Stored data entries

(* ===== verification/Probe.v ===== *)
(** * Linear probing

    The two local tables of the kernel ([StateTable] in kernel/statetable.h and
    [DeltaTable] in kernel/deltatable.h) store their rows in a vector of buckets
    and share, word for word, the hash index [bucket_idx], the search loop of
    [bucket_for_key] and the search loop at the head of [put].  This file holds
    that common code over an abstract payload, the invariant of the bucket
    array and the abstraction of the array to a finite map.  The tables
    instantiate the payload with their value fields. *)
From S2P Require Import Prelude.

(** [std::tr1::hash<K>]: a [size_t] for each key.  The instance for the
    integral keys of the examples is the identity cast of libstdc++. *)
Class Hashable (K : Type) := {
  hash : K -> Z;
  hash_nonneg : forall k, 0 <= hash k
}.

#[export] Instance Hashable_long : Hashable Z.
Proof. refine {| hash := to_uint64 |}. intros. apply wrapu_range. lia. Defined.

Record bucket (K A : Type) : Type := Bucket { bk : K; bval : A; in_use : bool }.
Arguments Bucket {K A} _ _ _.
Arguments bk {K A} _.
Arguments bval {K A} _.
Arguments in_use {K A} _.

Section Probe.
Context {K A : Type} `{Countable K} `{!Hashable K}.
Implicit Types (bs : list (bucket K A)) (k : K) (i d h n : nat).

(** [uint32_t bucket_idx(K k) { return hashobj_(k) % size_; }], converted to
    the [int] that the callers keep it in. *)
Definition bucket_idx (size : Z) k : Z := to_int32 (to_uint32 (hash k mod to_uint64 size)).

(** The [do ... while] loop of [bucket_for_key]: one unfolding per iteration. *)
Fixpoint find_loop bs (size : Z) k (start : Z) (fuel : nat) (b : Z) : outcome Z :=
  match fuel with
  | O => OutOfFuel
  | S fuel =>
    x ← vec_at bs b;
    if in_use x then
      if decide (bk x = k) then Ok b
      else
        let b' := Z.rem (b + 1) size in
        if b' =? start then Ok (-1) else find_loop bs size k start fuel b'
    else Ok (-1)
  end.

(** The [do ... while] loop of [put]: the final [b] and the flag [found]. *)
Fixpoint put_loop bs (size : Z) k (start : Z) (fuel : nat) (b : Z) : outcome (Z * bool) :=
  match fuel with
  | O => OutOfFuel
  | S fuel =>
    x ← vec_at bs b;
    if negb (in_use x) then Ok (b, false)
    else if decide (bk x = k) then Ok (b, true)
    else
      let b' := Z.rem (b + 1) size in
      if b' =? start then Ok (b', false) else put_loop bs size k start fuel b'
  end.

(** Rows of the array in bucket order. *)
Definition row_of (x : bucket K A) : option (K * A) :=
  if in_use x then Some (bk x, bval x) else None.
Definition rows bs : list (K * A) := omap row_of bs.

#[local] Arguments rows _ : simpl never.

(** The finite map that the array represents. *)
Definition to_map bs : gmap K A := list_to_map (rows bs).

(** ** The invariant of the array *)
Definition home bs k : nat := Z.to_nat (hash k mod Z.of_nat (length bs)).
Definition slot_at n h d : nat := ((h + d) mod n)%nat.
Definition occupied bs i : Prop := exists x, bs !! i = Some x /\ in_use x = true.
Definition holds bs i k : Prop := exists x, bs !! i = Some x /\ in_use x = true /\ bk x = k.

Definition keys_unique bs : Prop := forall i j k, holds bs i k -> holds bs j k -> i = j.

(** No key is stored twice, and every stored key is reachable from its home
    bucket through occupied buckets only.  The size fits an [int]. *)
Record probe_inv bs : Prop := {
  inv_pos : (0 < length bs)%nat;
  inv_int : Z.of_nat (length bs) < 2 ^ 31;
  inv_unique : keys_unique bs;
  inv_reach : forall i k, holds bs i k ->
    exists d, (d < length bs)%nat /\ i = slot_at (length bs) (home bs k) d
      /\ forall d', (d' < d)%nat -> occupied bs (slot_at (length bs) (home bs k) d')
}.

Definition absent bs k : Prop := forall i, ~ holds bs i k.

(** ** Arithmetic of slots *)
Lemma bucket_idx_home bs k :
  (0 < length bs)%nat -> Z.of_nat (length bs) < 2 ^ 31 ->
  bucket_idx (Z.of_nat (length bs)) k = Z.of_nat (home bs k).
Proof.
  intros H1 H2. unfold bucket_idx, home.
  pose proof (hash_nonneg k).
  rewrite (wrapu_small 64) by lia.
  pose proof (Z.mod_pos_bound (hash k) (Z.of_nat (length bs))).
  rewrite to_uint32_small, to_int32_small by lia. lia.
Qed.

Lemma home_lt bs k : (0 < length bs)%nat -> (home bs k < length bs)%nat.
Proof.
  intros. unfold home. pose proof (Z.mod_pos_bound (hash k) (Z.of_nat (length bs))). lia.
Qed.

Lemma slot_at_lt n h d : (0 < n)%nat -> (slot_at n h d < n)%nat.
Proof. intros. apply Nat.mod_upper_bound. lia. Qed.

Lemma slot_at_0 n h : (h < n)%nat -> slot_at n h 0 = h.
Proof. intros. unfold slot_at. rewrite Nat.add_0_r. by apply Nat.mod_small. Qed.

Lemma slot_at_S n h d :
  (0 < n)%nat -> Z.rem (Z.of_nat (slot_at n h d) + 1) (Z.of_nat n) = Z.of_nat (slot_at n h (S d)).
Proof.
  intros. rewrite Z.rem_mod_nonneg by lia. unfold slot_at.
  rewrite !Nat2Z.inj_mod, !Nat2Z.inj_add. rewrite Zplus_mod_idemp_l. f_equal. lia.
Qed.

Lemma slot_at_inj n h d d' :
  (d < n)%nat -> (d' < n)%nat -> slot_at n h d = slot_at n h d' -> d = d'.
Proof.
  unfold slot_at. intros Hd Hd' E.
  pose proof (Nat.div_mod_eq (h + d) n). pose proof (Nat.div_mod_eq (h + d') n).
  assert ((h + d) / n = (h + d') / n)%nat by nia. nia.
Qed.

Lemma slot_at_wrap n h : (h < n)%nat -> slot_at n h n = h.
Proof.
  intros. unfold slot_at. rewrite <- (Nat.mul_1_l n) at 1. rewrite Nat.Div0.mod_add.
  by apply Nat.mod_small.
Qed.

(** Every index is some number of steps away from any home bucket. *)
Lemma slot_at_surj n h i : (h < n)%nat -> (i < n)%nat -> exists d, (d < n)%nat /\ slot_at n h d = i.
Proof.
  intros. unfold slot_at. destruct (decide (h <= i)%nat).
  - exists (i - h)%nat. split; [lia|]. rewrite Nat.mod_small; lia.
  - exists (i + n - h)%nat. split; [lia|].
    replace (h + (i + n - h))%nat with (i + 1 * n)%nat by lia.
    rewrite Nat.Div0.mod_add. apply Nat.mod_small. lia.
Qed.

(** ** The search loops

    [scanned bs k d]: the first [d] buckets of the probe sequence of [k] are
    occupied by other keys. *)
Definition scanned bs k d : Prop := forall d', (d' < d)%nat ->
  exists x, bs !! slot_at (length bs) (home bs k) d' = Some x /\ in_use x = true /\ bk x <> k.

Lemma scanned_S bs k d x :
  scanned bs k d -> bs !! slot_at (length bs) (home bs k) d = Some x ->
  in_use x = true -> bk x <> k -> scanned bs k (S d).
Proof.
  intros Hs Hx Hu Hk d' Hd'. destruct (decide (d' = d)) as [->|]; [eauto|].
  apply Hs. lia.
Qed.

(** A scan that stops at a free bucket shows that the key is absent. *)
Lemma scanned_free_absent bs k d x :
  probe_inv bs -> scanned bs k d ->
  bs !! slot_at (length bs) (home bs k) d = Some x -> in_use x = false -> absent bs k.
Proof.
  intros Hinv Hs Hx Hu i Hh. destruct (inv_reach _ Hinv _ _ Hh) as (e & He & -> & Hocc).
  destruct Hh as (y & Hy & Huy & Hky).
  destruct (Nat.lt_trichotomy e d) as [Hlt|[->|Hlt]].
  - destruct (Hs e Hlt) as (z & Hz & _ & Hne). congruence.
  - congruence.
  - destruct (Hocc d Hlt) as (z & Hz & Huz). congruence.
Qed.

(** A scan of the whole array shows that the key is absent and no bucket free. *)
Lemma scanned_full bs k :
  (0 < length bs)%nat -> scanned bs k (length bs) ->
  absent bs k /\ forall i, (i < length bs)%nat -> occupied bs i.
Proof.
  intros Hn Hs. split.
  - intros i (x & Hx & Hu & Hk). pose proof (lookup_lt_Some _ _ _ Hx) as Hi.
    destruct (slot_at_surj _ (home bs k) i (home_lt bs k Hn) Hi) as (d & Hd & <-).
    destruct (Hs d Hd) as (z & Hz & _ & Hne). congruence.
  - intros i Hi. destruct (slot_at_surj _ (home bs k) i (home_lt bs k Hn) Hi) as (d & Hd & <-).
    destruct (Hs d Hd) as (z & Hz & Hu & _). by exists z.
Qed.

Lemma slot_lookup bs k d :
  (0 < length bs)%nat -> exists x, bs !! slot_at (length bs) (home bs k) d = Some x.
Proof. intros. apply lookup_lt_is_Some_2, slot_at_lt. done. Qed.

(** The wrap-around test [b != start] of both loops. *)
Lemma slot_wrap_test bs k d :
  (0 < length bs)%nat -> (d < length bs)%nat ->
  (Z.of_nat (slot_at (length bs) (home bs k) (S d)) =? Z.of_nat (home bs k)) =
  bool_decide (S d = length bs).
Proof.
  intros Hn Hd. pose proof (home_lt bs k Hn) as Hh. apply Bool.eq_iff_eq_true.
  rewrite Z.eqb_eq, bool_decide_eq_true. split.
  - intros E. apply Nat2Z.inj in E.
    destruct (decide (S d = length bs)) as [|Hne]; [done|exfalso].
    rewrite <- (slot_at_0 (length bs) (home bs k)) in E at 2 by done.
    apply slot_at_inj in E; lia.
  - intros ->. by rewrite slot_at_wrap.
Qed.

— Your assignment —
Exactly the lines from the one containing "- congruence." through the last line of the records are to be transcribed, both endpoints included.

— Result of the task —
  - congruence.
  - destruct (Hocc d Hlt) as (z & Hz & Huz). congruence.
Qed.

(** A scan of the whole array shows that the key is absent and no bucket free. *)
Lemma scanned_full bs k :
  (0 < length bs)%nat -> scanned bs k (length bs) ->
  absent bs k /\ forall i, (i < length bs)%nat -> occupied bs i.
Proof.
  intros Hn Hs. split.
  - intros i (x & Hx & Hu & Hk). pose proof (lookup_lt_Some _ _ _ Hx) as Hi.
    destruct (slot_at_surj _ (home bs k) i (home_lt bs k Hn) Hi) as (d & Hd & <-).
    destruct (Hs d Hd) as (z & Hz & _ & Hne). congruence.
  - intros i Hi. destruct (slot_at_surj _ (home bs k) i (home_lt bs k Hn) Hi) as (d & Hd & <-).
    destruct (Hs d Hd) as (z & Hz & Hu & _). by exists z.
Qed.

Lemma slot_lookup bs k d :
  (0 < length bs)%nat -> exists x, bs !! slot_at (length bs) (home bs k) d = Some x.
Proof. intros. apply lookup_lt_is_Some_2, slot_at_lt. done. Qed.

(** The wrap-around test [b != start] of both loops. *)
Lemma slot_wrap_test bs k d :
  (0 < length bs)%nat -> (d < length bs)%nat ->
  (Z.of_nat (slot_at (length bs) (home bs k) (S d)) =? Z.of_nat (home bs k)) =
  bool_decide (S d = length bs).
Proof.
  intros Hn Hd. pose proof (home_lt bs k Hn) as Hh. apply Bool.eq_iff_eq_true.
  rewrite Z.eqb_eq, bool_decide_eq_true. split.
  - intros E. apply Nat2Z.inj in E.
    destruct (decide (S d = length bs)) as [|Hne]; [done|exfalso].
    rewrite <- (slot_at_0 (length bs) (home bs k)) in E at 2 by done.
    apply slot_at_inj in E; lia.
  - intros ->. by rewrite slot_at_wrap.
Qed.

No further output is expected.